▶ [Work to complete] Look through the records below for the line with "Definition set_SuccessCount (v" and the line with "Definition set_LastSuccess (v", then return those lines and all lines between, exactly.

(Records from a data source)
(* ===== verification/Peer.v ===== *)
(** * Routing-table entries and peer observations
    (types of internal/dht/table.go, retention order of peer_store.go)

    [bucketEntry] is the record the table's pointers refer to; times are
    nanoseconds with 0 for [time.Time{}].  [PeerObservation] is its persisted
    form and [peerRetentionLess] the order in which observations are kept. *)
From S2P Require Import Prelude GoBytes GoStrings GoEncoding GoTime GoSort Sha256 GoEnv Lines Identity Record Proto NodeInfo.

Record bucketEntry := mkEntry {
  e_Node : NodeInfo;
  e_Transient : bool;
  e_FailCount : Z;
  e_SuccessCount : Z;
  e_LastSeen : Z;
  e_FirstSeen : Z;
  e_LastSuccess : Z;
  e_LastUsed : Z;
  e_LastFailure : Z;
  e_LastProbe : Z;
  e_LastProbeFailure : Z;
  e_OfflineSince : Z;
  e_ProbeMisses : Z;
  e_ProbationUntil : Z;
  e_NextProbeAt : Z;
  e_RTTMicros : Z;
  e_Pinned : bool;
  e_Friend : bool;
  e_UseCount : Z;
  e_ClosestIDRank : Z;
  e_ClosestNameRank : Z;
}.
(** [&bucketEntry{Node: node}]: every other field is zero ([time.Time{}] is 0). *)
Definition new_entry (node : NodeInfo) : bucketEntry :=
  mkEntry node false 0 0 0 0 0 0 0 0 0 0 0 0 0 0 false false 0 0 0.
#[export] Instance bucketEntry_inhabited : Inhabited bucketEntry := populate (new_entry zero_NodeInfo).

(** Assignments to one field, [entry.F = v]. *)
Definition set_Node (v : NodeInfo) (e : bucketEntry) : bucketEntry :=
  mkEntry v (e_Transient e) (e_FailCount e) (e_SuccessCount e) (e_LastSeen e) (e_FirstSeen e)
    (e_LastSuccess e) (e_LastUsed e) (e_LastFailure e) (e_LastProbe e) (e_LastProbeFailure e)
    (e_OfflineSince e) (e_ProbeMisses e) (e_ProbationUntil e) (e_NextProbeAt e) (e_RTTMicros e)
    (e_Pinned e) (e_Friend e) (e_UseCount e) (e_ClosestIDRank e) (e_ClosestNameRank e).
Definition set_Transient (v : bool) (e : bucketEntry) : bucketEntry :=
  mkEntry (e_Node e) v (e_FailCount e) (e_SuccessCount e) (e_LastSeen e) (e_FirstSeen e)
    (e_LastSuccess e) (e_LastUsed e) (e_LastFailure e) (e_LastProbe e) (e_LastProbeFailure e)
    (e_OfflineSince e) (e_ProbeMisses e) (e_ProbationUntil e) (e_NextProbeAt e) (e_RTTMicros e)
    (e_Pinned e) (e_Friend e) (e_UseCount e) (e_ClosestIDRank e) (e_ClosestNameRank e).
Definition set_FailCount (v : Z) (e : bucketEntry) : bucketEntry :=
  mkEntry (e_Node e) (e_Transient e) v (e_SuccessCount e) (e_LastSeen e) (e_FirstSeen e)
    (e_LastSuccess e) (e_LastUsed e) (e_LastFailure e) (e_LastProbe e) (e_LastProbeFailure e)
    (e_OfflineSince e) (e_ProbeMisses e) (e_ProbationUntil e) (e_NextProbeAt e) (e_RTTMicros e)
    (e_Pinned e) (e_Friend e) (e_UseCount e) (e_ClosestIDRank e) (e_ClosestNameRank e).
Definition set_SuccessCount (v : Z) (e : bucketEntry) : bucketEntry :=
  mkEntry (e_Node e) (e_Transient e) (e_FailCount e) v (e_LastSeen e) (e_FirstSeen e)
    (e_LastSuccess e) (e_LastUsed e) (e_LastFailure e) (e_LastProbe e) (e_LastProbeFailure e)
    (e_OfflineSince e) (e_ProbeMisses e) (e_ProbationUntil e) (e_NextProbeAt e) (e_RTTMicros e)
    (e_Pinned e) (e_Friend e) (e_UseCount e) (e_ClosestIDRank e) (e_ClosestNameRank e).
Definition set_LastSeen (v : Z) (e : bucketEntry) : bucketEntry :=
  mkEntry (e_Node e) (e_Transient e) (e_FailCount e) (e_SuccessCount e) v (e_FirstSeen e)
    (e_LastSuccess e) (e_LastUsed e) (e_LastFailure e) (e_LastProbe e) (e_LastProbeFailure e)
    (e_OfflineSince e) (e_ProbeMisses e) (e_ProbationUntil e) (e_NextProbeAt e) (e_RTTMicros e)
    (e_Pinned e) (e_Friend e) (e_UseCount e) (e_ClosestIDRank e) (e_ClosestNameRank e).
Definition set_FirstSeen (v : Z) (e : bucketEntry) : bucketEntry :=
  mkEntry (e_Node e) (e_Transient e) (e_FailCount e) (e_SuccessCount e) (e_LastSeen e) v
    (e_LastSuccess e) (e_LastUsed e) (e_LastFailure e) (e_LastProbe e) (e_LastProbeFailure e)
    (e_OfflineSince e) (e_ProbeMisses e) (e_ProbationUntil e) (e_NextProbeAt e) (e_RTTMicros e)
    (e_Pinned e) (e_Friend e) (e_UseCount e) (e_ClosestIDRank e) (e_ClosestNameRank e).
Definition set_LastSuccess (v : Z) (e : bucketEntry) : bucketEntry :=
  mkEntry (e_Node e) (e_Transient e) (e_FailCount e) (e_SuccessCount e) (e_LastSeen e)
    (e_FirstSeen e) v (e_LastUsed e) (e_LastFailure e) (e_LastProbe e) (e_LastProbeFailure e)
    (e_OfflineSince e) (e_ProbeMisses e) (e_ProbationUntil e) (e_NextProbeAt e) (e_RTTMicros e)
    (e_Pinned e) (e_Friend e) (e_UseCount e) (e_ClosestIDRank e) (e_ClosestNameRank e).
Definition set_LastUsed (v : Z) (e : bucketEntry) : bucketEntry :=
  mkEntry (e_Node e) (e_Transient e) (e_FailCount e) (e_SuccessCount e) (e_LastSeen e)
    (e_FirstSeen e) (e_LastSuccess e) v (e_LastFailure e) (e_LastProbe e) (e_LastProbeFailure e)
    (e_OfflineSince e) (e_ProbeMisses e) (e_ProbationUntil e) (e_NextProbeAt e) (e_RTTMicros e)
    (e_Pinned e) (e_Friend e) (e_UseCount e) (e_ClosestIDRank e) (e_ClosestNameRank e).
Definition set_LastFailure (v : Z) (e : bucketEntry) : bucketEntry :=
  mkEntry (e_Node e) (e_Transient e) (e_FailCount e) (e_SuccessCount e) (e_LastSeen e)
    (e_FirstSeen e) (e_LastSuccess e) (e_LastUsed e) v (e_LastProbe e) (e_LastProbeFailure e)
    (e_OfflineSince e) (e_ProbeMisses e) (e_ProbationUntil e) (e_NextProbeAt e) (e_RTTMicros e)
    (e_Pinned e) (e_Friend e) (e_UseCount e) (e_ClosestIDRank e) (e_ClosestNameRank e).
Definition set_LastProbe (v : Z) (e : bucketEntry) : bucketEntry :=
  mkEntry (e_Node e) (e_Transient e) (e_FailCount e) (e_SuccessCount e) (e_LastSeen e)
    (e_FirstSeen e) (e_LastSuccess e) (e_LastUsed e) (e_LastFailure e) v (e_LastProbeFailure e)
    (e_OfflineSince e) (e_ProbeMisses e) (e_ProbationUntil e) (e_NextProbeAt e) (e_RTTMicros e)
    (e_Pinned e) (e_Friend e) (e_UseCount e) (e_ClosestIDRank e) (e_ClosestNameRank e).
Definition set_LastProbeFailure (v : Z) (e : bucketEntry) : bucketEntry :=
  mkEntry (e_Node e) (e_Transient e) (e_FailCount e) (e_SuccessCount e) (e_LastSeen e)
    (e_FirstSeen e) (e_LastSuccess e) (e_LastUsed e) (e_LastFailure e) (e_LastProbe e) v
    (e_OfflineSince e) (e_ProbeMisses e) (e_ProbationUntil e) (e_NextProbeAt e) (e_RTTMicros e)
    (e_Pinned e) (e_Friend e) (e_UseCount e) (e_ClosestIDRank e) (e_ClosestNameRank e).
Definition set_OfflineSince (v : Z) (e : bucketEntry) : bucketEntry :=
  mkEntry (e_Node e) (e_Transient e) (e_FailCount e) (e_SuccessCount e) (e_LastSeen e)
    (e_FirstSeen e) (e_LastSuccess e) (e_LastUsed e) (e_LastFailure e) (e_LastProbe e)
    (e_LastProbeFailure e) v (e_ProbeMisses e) (e_ProbationUntil e) (e_NextProbeAt e) (e_RTTMicros
    e) (e_Pinned e) (e_Friend e) (e_UseCount e) (e_ClosestIDRank e) (e_ClosestNameRank e).
Definition set_ProbeMisses (v : Z) (e : bucketEntry) : bucketEntry :=
  mkEntry (e_Node e) (e_Transient e) (e_FailCount e) (e_SuccessCount e) (e_LastSeen e)
    (e_FirstSeen e) (e_LastSuccess e) (e_LastUsed e) (e_LastFailure e) (e_LastProbe e)
    (e_LastProbeFailure e) (e_OfflineSince e) v (e_ProbationUntil e) (e_NextProbeAt e) (e_RTTMicros
    e) (e_Pinned e) (e_Friend e) (e_UseCount e) (e_ClosestIDRank e) (e_ClosestNameRank e).
Definition set_ProbationUntil (v : Z) (e : bucketEntry) : bucketEntry :=
  mkEntry (e_Node e) (e_Transient e) (e_FailCount e) (e_SuccessCount e) (e_LastSeen e)
    (e_FirstSeen e) (e_LastSuccess e) (e_LastUsed e) (e_LastFailure e) (e_LastProbe e)
    (e_LastProbeFailure e) (e_OfflineSince e) (e_ProbeMisses e) v (e_NextProbeAt e) (e_RTTMicros e)
    (e_Pinned e) (e_Friend e) (e_UseCount e) (e_ClosestIDRank e) (e_ClosestNameRank e).
Definition set_NextProbeAt (v : Z) (e : bucketEntry) : bucketEntry :=
  mkEntry (e_Node e) (e_Transient e) (e_FailCount e) (e_SuccessCount e) (e_LastSeen e)
    (e_FirstSeen e) (e_LastSuccess e) (e_LastUsed e) (e_LastFailure e) (e_LastProbe e)
    (e_LastProbeFailure e) (e_OfflineSince e) (e_ProbeMisses e) (e_ProbationUntil e) v (e_RTTMicros
    e) (e_Pinned e) (e_Friend e) (e_UseCount e) (e_ClosestIDRank e) (e_ClosestNameRank e).
Definition set_RTTMicros (v : Z) (e : bucketEntry) : bucketEntry :=
  mkEntry (e_Node e) (e_Transient e) (e_FailCount e) (e_SuccessCount e) (e_LastSeen e)
    (e_FirstSeen e) (e_LastSuccess e) (e_LastUsed e) (e_LastFailure e) (e_LastProbe e)
    (e_LastProbeFailure e) (e_OfflineSince e) (e_ProbeMisses e) (e_ProbationUntil e) (e_NextProbeAt
    e) v (e_Pinned e) (e_Friend e) (e_UseCount e) (e_ClosestIDRank e) (e_ClosestNameRank e).
Definition set_Pinned (v : bool) (e : bucketEntry) : bucketEntry :=
  mkEntry (e_Node e) (e_Transient e) (e_FailCount e) (e_SuccessCount e) (e_LastSeen e)
    (e_FirstSeen e) (e_LastSuccess e) (e_LastUsed e) (e_LastFailure e) (e_LastProbe e)
    (e_LastProbeFailure e) (e_OfflineSince e) (e_ProbeMisses e) (e_ProbationUntil e) (e_NextProbeAt
    e) (e_RTTMicros e) v (e_Friend e) (e_UseCount e) (e_ClosestIDRank e) (e_ClosestNameRank e).
Definition set_Friend (v : bool) (e : bucketEntry) : bucketEntry :=
  mkEntry (e_Node e) (e_Transient e) (e_FailCount e) (e_SuccessCount e) (e_LastSeen e)
    (e_FirstSeen e) (e_LastSuccess e) (e_LastUsed e) (e_LastFailure e) (e_LastProbe e)
    (e_LastProbeFailure e) (e_OfflineSince e) (e_ProbeMisses e) (e_ProbationUntil e) (e_NextProbeAt
    e) (e_RTTMicros e) (e_Pinned e) v (e_UseCount e) (e_ClosestIDRank e) (e_ClosestNameRank e).
Definition set_UseCount (v : Z) (e : bucketEntry) : bucketEntry :=
  mkEntry (e_Node e) (e_Transient e) (e_FailCount e) (e_SuccessCount e) (e_LastSeen e)
    (e_FirstSeen e) (e_LastSuccess e) (e_LastUsed e) (e_LastFailure e) (e_LastProbe e)
    (e_LastProbeFailure e) (e_OfflineSince e) (e_ProbeMisses e) (e_ProbationUntil e) (e_NextProbeAt
    e) (e_RTTMicros e) (e_Pinned e) (e_Friend e) v (e_ClosestIDRank e) (e_ClosestNameRank e).
Definition set_ClosestIDRank (v : Z) (e : bucketEntry) : bucketEntry :=
  mkEntry (e_Node e) (e_Transient e) (e_FailCount e) (e_SuccessCount e) (e_LastSeen e)
    (e_FirstSeen e) (e_LastSuccess e) (e_LastUsed e) (e_LastFailure e) (e_LastProbe e)
    (e_LastProbeFailure e) (e_OfflineSince e) (e_ProbeMisses e) (e_ProbationUntil e) (e_NextProbeAt
    e) (e_RTTMicros e) (e_Pinned e) (e_Friend e) (e_UseCount e) v (e_ClosestNameRank e).
Definition set_ClosestNameRank (v : Z) (e : bucketEntry) : bucketEntry :=
  mkEntry (e_Node e) (e_Transient e) (e_FailCount e) (e_SuccessCount e) (e_LastSeen e)
    (e_FirstSeen e) (e_LastSuccess e) (e_LastUsed e) (e_LastFailure e) (e_LastProbe e)
    (e_LastProbeFailure e) (e_OfflineSince e) (e_ProbeMisses e) (e_ProbationUntil e) (e_NextProbeAt
    e) (e_RTTMicros e) (e_Pinned e) (e_Friend e) (e_UseCount e) (e_ClosestIDRank e) v.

▶ [Expected answer]
Definition set_SuccessCount (v : Z) (e : bucketEntry) : bucketEntry :=
  mkEntry (e_Node e) (e_Transient e) (e_FailCount e) v (e_LastSeen e) (e_FirstSeen e)
    (e_LastSuccess e) (e_LastUsed e) (e_LastFailure e) (e_LastProbe e) (e_LastProbeFailure e)
    (e_OfflineSince e) (e_ProbeMisses e) (e_ProbationUntil e) (e_NextProbeAt e) (e_RTTMicros e)
    (e_Pinned e) (e_Friend e) (e_UseCount e) (e_ClosestIDRank e) (e_ClosestNameRank e).
Definition set_LastSeen (v : Z) (e : bucketEntry) : bucketEntry :=
  mkEntry (e_Node e) (e_Transient e) (e_FailCount e) (e_SuccessCount e) v (e_FirstSeen e)
    (e_LastSuccess e) (e_LastUsed e) (e_LastFailure e) (e_LastProbe e) (e_LastProbeFailure e)
    (e_OfflineSince e) (e_ProbeMisses e) (e_ProbationUntil e) (e_NextProbeAt e) (e_RTTMicros e)
    (e_Pinned e) (e_Friend e) (e_UseCount e) (e_ClosestIDRank e) (e_ClosestNameRank e).
Definition set_FirstSeen (v : Z) (e : bucketEntry) : bucketEntry :=
  mkEntry (e_Node e) (e_Transient e) (e_FailCount e) (e_SuccessCount e) (e_LastSeen e) v
    (e_LastSuccess e) (e_LastUsed e) (e_LastFailure e) (e_LastProbe e) (e_LastProbeFailure e)
    (e_OfflineSince e) (e_ProbeMisses e) (e_ProbationUntil e) (e_NextProbeAt e) (e_RTTMicros e)
    (e_Pinned e) (e_Friend e) (e_UseCount e) (e_ClosestIDRank e) (e_ClosestNameRank e).
Definition set_LastSuccess (v : Z) (e : bucketEntry) : bucketEntry :=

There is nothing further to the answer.